Dr Steve Carter
Dupuytren's disease or contracture is caused by a thickening of the palma fascia. The fascia is normally a very thin flat layer in the palm of the hand. In Dupuytren's disease this fascia starts to contract and can gradually over time start to pull the fingers into the palm of the hand. This is not a painful process, but can significantly interfere with activities of daily living as you are no longer able to straighten your fingers. Imagine washing your face with a finger that is poking in your eye!
Dupuytren's disease is largely hereditary, particularly common in males and usually starts after the age of 50. The original gene defect came out of Scandinavia in the 12th Century so some people refer to it as the "Vikings Disease".
The patient first notices a lump, or nodule or "cord" in the palm of the hand, particularly common in the ring or little finger.
The disease is variable and may just remain as a lump in the palm for many years without a contracture developing. It can be precipitated by trauma or surgery to the hand.
When do we need to intervene? The standard criteria are 35° contracture at the MCP joint or 20° contracture at the PIP joint. Practically speaking if you place your hand on a table palm up and you are unable to place all the nails onto the table (ie full extension of the fingers) you need to see a surgeon.
No contracture = No treatment. With a contracture surgery is indicated. There are a variety of methods available, from a limited fasciotomy to a more extensive fasciectomy. This obviously depends on the stage of the disease. In practical terms the cord is cut to allow the finger to achieve full extension. There is now available an injectable collegenase called Xiapase which is able to dissolve the cord. Preliminary results appear to be good for early contracture. It is not available in South Africa and the expense at present is prohibitive.

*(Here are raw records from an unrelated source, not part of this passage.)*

(** * dash-radio-group: the roving-tabindex radio group

    A shallow embedding of [src/elements/dash-radio-group/dash-radio-group.js].

    The [RadioGroup] custom element manipulates the subtree of the document
    rooted at itself: it reads and writes three attributes of its descendants
    ([role], [aria-checked], [tabindex]), walks siblings, asks for focus, and
    may fail with a [TypeError] when it dereferences the [null] answer of a
    query.  The embedding therefore has

    - an element tree with the attributes the code touches,
    - node references that keep their identity under attribute writes,
    - a state-and-exception monad for the methods, whose state carries the
      tree, the registered listeners and the trace of host calls.  *)

From Stdlib Require Import String ZArith List Bool Arith Lia.
Import ListNotations.

Local Open Scope string_scope.
Local Open Scope list_scope.
Local Open Scope nat_scope.

(* ================================================================== *)
(** ** The element tree *)

(** The attributes of one element that the radio group reads or writes.
    [tabindex] holds the integer the [tabIndex] property reflects. *)
Record Attrs : Type := mkAttrs {
  tagName : string;
  role : option string;
  ariaChecked : option string;
  tabindex : option Z
}.

#[warnings="-register-all"]
Inductive Element : Type :=
| Elem (a : Attrs) (kids : list Element).

Definition attrsOf (e : Element) : Attrs :=
  match e with Elem a _ => a end.

Definition childrenOf (e : Element) : list Element :=
  match e with Elem _ kids => kids end.

(** A reference to a node of the subtree: the child indices leading to it
    from the host element, which is [[]].  Attribute writes never move a
    node, so a reference denotes the same node throughout. *)
Definition NodeRef : Type := list nat.

Definition nodeEqb (p q : NodeRef) : bool :=
  if list_eq_dec Nat.eq_dec p q then true else false.

Fixpoint nodeAt (e : Element) (p : NodeRef) : option Element :=
  match p with
  | [] => Some e
  | i :: r =>
      match nth_error (childrenOf e) i with
      | Some k => nodeAt k r
      | None => None
      end
  end.

Definition attrsAt (e : Element) (p : NodeRef) : option Attrs :=
  option_map attrsOf (nodeAt e p).

Fixpoint updNth {A} (i : nat) (g : A -> A) (l : list A) {struct l} : list A :=
  match l, i with
  | [], _ => []
  | x :: r, 0 => g x :: r
  | x :: r, S j => x :: updNth j g r
  end.
(** * Student records front-end: data view layer

    A shallow embedding of the client-side data view layer of the students
    management application, file by file:

    - [frontend/src/types/student.ts]: the records and the view state;
    - [frontend/src/services/studentService.ts]: the transform layer and
      the store client;
    - [store/studentSlice.ts] (the last file under [start-app.sh] in the
      sources): the async thunks and the slice reducer;
    - [pages/StudentsPage.tsx] (the page that holds
      [filteredAndSortedStudents] and [handleSort]): the filter and sort
      pipeline and the page's handlers;
    - [frontend/src/components/StudentForm.tsx]: the form validation.

    JavaScript strings are modelled as sequences of code units in the
    Latin-1 range (Rocq [string]); the integer-valued fields of a record
    ([class], [age], [siblings], [uuid]) are [Z]; a value that may be [NaN],
    infinite or fractional (the result of [parseFloat], a numeric wire gpa)
    is a [number]. *)

From Stdlib Require Import ZArith QArith Ascii.
From stdpp Require Import base tactics option list strings pretty sorting.

Local Open Scope Z_scope.

(** ** JavaScript values used by the sources *)

Module Js.

(** *** Strings *)

(** WhiteSpace and LineTerminator code units below 256, the characters
    removed by [String.prototype.trim]. *)
Definition isWhiteSpace (c : ascii) : bool :=
  match c with
  | "009" | "010" | "011" | "012" | "013" | " " | "160" => true
  | _ => false
  end%char.

Fixpoint trimStart (s : string) : string :=
  match s with
  | String c rest => if isWhiteSpace c then trimStart rest else s
  | EmptyString => EmptyString
  end.

Definition trimEnd (s : string) : string :=
  String.rev (trimStart (String.rev s)).

(** Every code unit of the string is white space. *)
Fixpoint allWhiteSpace (s : string) : bool :=
  match s with
  | String c rest => isWhiteSpace c && allWhiteSpace rest
  | EmptyString => true
  end.

(** [s.trim()] *)
Definition trim (s : string) : string := trimEnd (trimStart s).

(** Simple case mapping on Latin-1: A-Z and the accented capitals
    U+00C0-U+00DE (without the multiplication sign U+00D7). *)
Definition toLowerCaseUnit (c : ascii) : ascii :=
  let n := N_of_ascii c in
  if ((65 <=? n) && (n <=? 90) ||
      (192 <=? n) && (n <=? 222) && negb (n =? 215))%N
  then ascii_of_N (n + 32) else c.

(** [s.toLowerCase()] *)
Fixpoint toLowerCase (s : string) : string :=
  match s with
  | String c rest => String (toLowerCaseUnit c) (toLowerCase rest)
  | EmptyString => EmptyString
  end.

(** [s.startsWith(p)] *)
Fixpoint startsWith (s p : string) {struct p} : bool :=
  match p, s with
  | EmptyString, _ => true
  | String _ _, EmptyString => false
  | String a p', String b s' => bool_decide (a = b) && startsWith s' p'
  end.

(** [s.includes(p)]: [p] occurs in [s] at some position. *)
Fixpoint includes (s p : string) : bool :=
  startsWith s p ||
  match s with
  | String _ rest => includes rest p
  | EmptyString => false
  end.

(** [!s] for a string: only the empty string is falsy. *)
Definition truthyString (s : string) : bool :=
  match s with EmptyString => false | String _ _ => true end.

Dupuytren was a French physician and you can see a statue of him in the Hospital behind Notre Dame Cathedral if ever you are in Paris!
Dupuytren's is a day case surgery either under general or local regional anaesthetic. The length of surgery can vary, but typically is about 40min. Nylon sutures are placed in the skin, and a bulky dressing applied. The dressing is changed at day 3 to a light elastoplast.
A splint is made by the occupational therapists which is worn at night for 3 months. This is to make sure the hand stays straight. Physiotherapy is commenced immediately. The idea is we want you to use your hand as much as possible. So continue with all your normal activities of daily living.